▸ **EXERCISE REQUIREMENTS**
Repeat every record exactly as given.

▸ **DATA SHOWN**
____________

Lemma check_groups_job rest ops jobs : 1 <= ops -> 1 <= jobs -> forall r,
  check_groups rest ops jobs = inr r <-> rest = [] /\ r = jobs.
Proof.
  intros Ho Hj r. destruct rest as [|g rest]; cbn [check_groups]; [naive_solver|].
  split; [|intros [H _]; discriminate H].
  destruct (Tag g =? TagOperationGroup); [destruct (negb (ops + 1 =? 1) || (0 <? jobs)) eqn:E; [done|]; bool_to_prop; lia|].
  destruct (Tag g =? TagJobGroup); [destruct (1 <? jobs + 1) eqn:E; [done|]; bool_to_prop; lia|].
  by destruct (Tag g =? TagDocumentGroup).
Qed.

Lemma check_groups_operation rest r : check_groups rest 1 0 = inr r <->
  (rest = [] /\ r = 0) \/ (map Tag rest = [TagJobGroup] /\ r = 1).
Proof.
  destruct rest as [|g rest]; cbn [check_groups]; [naive_solver|].
  destruct (Tag g =? TagOperationGroup) eqn:E1.
  { cbn. apply Z.eqb_eq in E1. split; [done|]. intros [[H _]|[H _]]; [done|]. cbn in H. rewrite E1 in H. done. }
  destruct (Tag g =? TagJobGroup) eqn:E2.
  - apply Z.eqb_eq in E2. change (1 <? 0 + 1) with false. change (0 + 1) with 1. cbv iota. rewrite check_groups_job by lia. cbn [map].
    rewrite E2. destruct rest; cbn [map]; split; [naive_solver|naive_solver|naive_solver|].
    intros [[H _]|[H _]]; [done|]. by injection H.
  - apply Z.eqb_neq in E2. destruct (Tag g =? TagDocumentGroup); split; try done; intros [[H _]|[H _]]; try done; cbn in H; by injection H.
Qed.

Lemma validateRequestGroups_ok msg : validateRequestGroups msg = None <-> groups_ok msg.
Proof.
  unfold validateRequestGroups, groups_ok. destruct (Groups msg) as [[|g rest]|]; [split; [done|by intros [H|[H _]]]| |done].
  destruct (Tag g =? TagOperationGroup) eqn:Eg; cbn [negb].
  2: { apply Z.eqb_neq in Eg. split; [done|]. intros [H|[H _]]; cbn in H; by injection H. }
  cbn [check_groups]. rewrite Eg. apply Z.eqb_eq in Eg. change (0 + 1) with 1. cbn [Z.eqb Pos.eqb negb orb Z.ltb Z.compare].
  cbn [map]. rewrite Eg.
  assert ((Code msg =? OpPrintJob) || (Code msg =? OpValidateJob) || (Code msg =? OpCreateJob) = true <->
    Code msg ∈ [OpPrintJob; OpValidateJob; OpCreateJob]) as Hop.
  { rewrite <- in_Zs. cbn [existsb]. by rewrite orb_false_r, orb_assoc. }
  destruct (check_groups rest 1 0) as [e|r] eqn:Er.
  - split; [done|]. assert (forall r, ~ ((rest = [] /\ r = 0) \/ (map Tag rest = [TagJobGroup] /\ r = 1))) as Hno.
    { intros r Hr. apply check_groups_operation in Hr. congruence. }
    intros [H|[H _]]; injection H as H; [destruct rest; [|done]; destruct (Hno 0)|destruct (Hno 1)]; auto.
  - apply check_groups_operation in Er as [[-> ->]|[Hr ->]]; cbn [Z.ltb Z.compare andb map].
    + split; [by left|done].
    + rewrite Hr. destruct (_ || _) eqn:E; cbn [negb].
      * split; [|done]. intros _. right. split; [done|]. by apply Hop.
      * split; [done|]. intros [H|[_ H]]; [discriminate H|]. apply Hop in H. congruence.
Qed.

Lemma printer_ops op : printerOperationRequiresURI op = true <->
  op ∈ [OpPrintJob; OpValidateJob; OpCreateJob; OpGetJobs; OpGetPrinterAttributes; OpCancelMyJobs; OpIdentifyPrinter].
Proof. apply in_Zs. Qed.
Lemma job_ops op : jobOperationRequiresTarget op = true <-> op ∈ [OpSendDocument; OpGetJobAttributes; OpCancelJob; OpCloseJob].
Proof. apply in_Zs. Qed.
Lemma ops_disjoint op : printerOperationRequiresURI op = true -> jobOperationRequiresTarget op = false.
Proof.
  rewrite printer_ops. intros H. repeat (apply elem_of_cons in H as [->|H]; [reflexivity|]). by apply not_elem_of_nil in H.
Qed.

(** A lookup that must find something that satisfies a test. *)
Lemma tested_Some {A} (o : option A) (f : A -> bool) :
  match o with Some x => f x | None => false end = true <-> exists x, o = Some x /\ f x = true.
Proof. destruct o; naive_solver. Qed.

Lemma validateRequired_ok attrs op : validateRequiredOperationAttrs attrs op = None <->
  attr_at attrs 0 "attributes-charset" TagCharset /\ attr_at attrs 1 "attributes-natural-language" TagLanguage /\
  (printerOperationRequiresURI op = true -> attr_at attrs 2 "printer-uri" TagURI).
Proof.
  unfold validateRequiredOperationAttrs. rewrite <- !nth_single_true.
  destruct (nth_single attrs 0 _ _), (nth_single attrs 1 _ _), (printerOperationRequiresURI op), (nth_single attrs 2 _ _);
    cbn; naive_solver.
Qed.

Lemma check_charset_ok operation : check_charset operation = None <->
  exists c, FirstString operation "attributes-charset" = Some c /\ name_eq c "utf-8".
Proof.
  unfold check_charset. destruct (FirstString operation "attributes-charset") as [c|]; cbn [default from_option].
  - unfold id. destruct (EqualFold c "utf-8") eqn:E.
    + apply EqualFold_true in E. split; [eauto|done].
    + apply EqualFold_false in E. split; [done|]. intros (c' & [= <-] & H). done.
  - split; [done|]. by intros (c & H & _).
Qed.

____________

▸ **ANSWER SPACE**
Lemma check_groups_job rest ops jobs : 1 <= ops -> 1 <= jobs -> forall r,
  check_groups rest ops jobs = inr r <-> rest = [] /\ r = jobs.
Proof.
  intros Ho Hj r. destruct rest as [|g rest]; cbn [check_groups]; [naive_solver|].
  split; [|intros [H _]; discriminate H].
  destruct (Tag g =? TagOperationGroup); [destruct (negb (ops + 1 =? 1) || (0 <? jobs)) eqn:E; [done|]; bool_to_prop; lia|].
  destruct (Tag g =? TagJobGroup); [destruct (1 <? jobs + 1) eqn:E; [done|]; bool_to_prop; lia|].
  by destruct (Tag g =? TagDocumentGroup).
Qed.

Lemma check_groups_operation rest r : check_groups rest 1 0 = inr r <->
  (rest = [] /\ r = 0) \/ (map Tag rest = [TagJobGroup] /\ r = 1).
Proof.
  destruct rest as [|g rest]; cbn [check_groups]; [naive_solver|].
  destruct (Tag g =? TagOperationGroup) eqn:E1.
  { cbn. apply Z.eqb_eq in E1. split; [done|]. intros [[H _]|[H _]]; [done|]. cbn in H. rewrite E1 in H. done. }
  destruct (Tag g =? TagJobGroup) eqn:E2.
  - apply Z.eqb_eq in E2. change (1 <? 0 + 1) with false. change (0 + 1) with 1. cbv iota. rewrite check_groups_job by lia. cbn [map].
    rewrite E2. destruct rest; cbn [map]; split; [naive_solver|naive_solver|naive_solver|].
    intros [[H _]|[H _]]; [done|]. by injection H.
  - apply Z.eqb_neq in E2. destruct (Tag g =? TagDocumentGroup); split; try done; intros [[H _]|[H _]]; try done; cbn in H; by injection H.
Qed.

Lemma validateRequestGroups_ok msg : validateRequestGroups msg = None <-> groups_ok msg.
Proof.
  unfold validateRequestGroups, groups_ok. destruct (Groups msg) as [[|g rest]|]; [split; [done|by intros [H|[H _]]]| |done].
  destruct (Tag g =? TagOperationGroup) eqn:Eg; cbn [negb].
  2: { apply Z.eqb_neq in Eg. split; [done|]. intros [H|[H _]]; cbn in H; by injection H. }
  cbn [check_groups]. rewrite Eg. apply Z.eqb_eq in Eg. change (0 + 1) with 1. cbn [Z.eqb Pos.eqb negb orb Z.ltb Z.compare].
  cbn [map]. rewrite Eg.
  assert ((Code msg =? OpPrintJob) || (Code msg =? OpValidateJob) || (Code msg =? OpCreateJob) = true <->
    Code msg ∈ [OpPrintJob; OpValidateJob; OpCreateJob]) as Hop.
  { rewrite <- in_Zs. cbn [existsb]. by rewrite orb_false_r, orb_assoc. }
  destruct (check_groups rest 1 0) as [e|r] eqn:Er.
  - split; [done|]. assert (forall r, ~ ((rest = [] /\ r = 0) \/ (map Tag rest = [TagJobGroup] /\ r = 1))) as Hno.
    { intros r Hr. apply check_groups_operation in Hr. congruence. }
    intros [H|[H _]]; injection H as H; [destruct rest; [|done]; destruct (Hno 0)|destruct (Hno 1)]; auto.
  - apply check_groups_operation in Er as [[-> ->]|[Hr ->]]; cbn [Z.ltb Z.compare andb map].
    + split; [by left|done].
    + rewrite Hr. destruct (_ || _) eqn:E; cbn [negb].
      * split; [|done]. intros _. right. split; [done|]. by apply Hop.
      * split; [done|]. intros [H|[_ H]]; [discriminate H|]. apply Hop in H. congruence.
Qed.

Lemma printer_ops op : printerOperationRequiresURI op = true <->
  op ∈ [OpPrintJob; OpValidateJob; OpCreateJob; OpGetJobs; OpGetPrinterAttributes; OpCancelMyJobs; OpIdentifyPrinter].
Proof. apply in_Zs. Qed.
Lemma job_ops op : jobOperationRequiresTarget op = true <-> op ∈ [OpSendDocument; OpGetJobAttributes; OpCancelJob; OpCloseJob].
Proof. apply in_Zs. Qed.
Lemma ops_disjoint op : printerOperationRequiresURI op = true -> jobOperationRequiresTarget op = false.
Proof.
  rewrite printer_ops. intros H. repeat (apply elem_of_cons in H as [->|H]; [reflexivity|]). by apply not_elem_of_nil in H.
Qed.

(** A lookup that must find something that satisfies a test. *)
Lemma tested_Some {A} (o : option A) (f : A -> bool) :
  match o with Some x => f x | None => false end = true <-> exists x, o = Some x /\ f x = true.
Proof. destruct o; naive_solver. Qed.

Lemma validateRequired_ok attrs op : validateRequiredOperationAttrs attrs op = None <->
  attr_at attrs 0 "attributes-charset" TagCharset /\ attr_at attrs 1 "attributes-natural-language" TagLanguage /\
  (printerOperationRequiresURI op = true -> attr_at attrs 2 "printer-uri" TagURI).
Proof.
  unfold validateRequiredOperationAttrs. rewrite <- !nth_single_true.
  destruct (nth_single attrs 0 _ _), (nth_single attrs 1 _ _), (printerOperationRequiresURI op), (nth_single attrs 2 _ _);
    cbn; naive_solver.
Qed.

Lemma check_charset_ok operation : check_charset operation = None <->
  exists c, FirstString operation "attributes-charset" = Some c /\ name_eq c "utf-8".
Proof.
  unfold check_charset. destruct (FirstString operation "attributes-charset") as [c|]; cbn [default from_option].
  - unfold id. destruct (EqualFold c "utf-8") eqn:E.
    + apply EqualFold_true in E. split; [eauto|done].
    + apply EqualFold_false in E. split; [done|]. intros (c' & [= <-] & H). done.
  - split; [done|]. by intros (c & H & _).
Qed.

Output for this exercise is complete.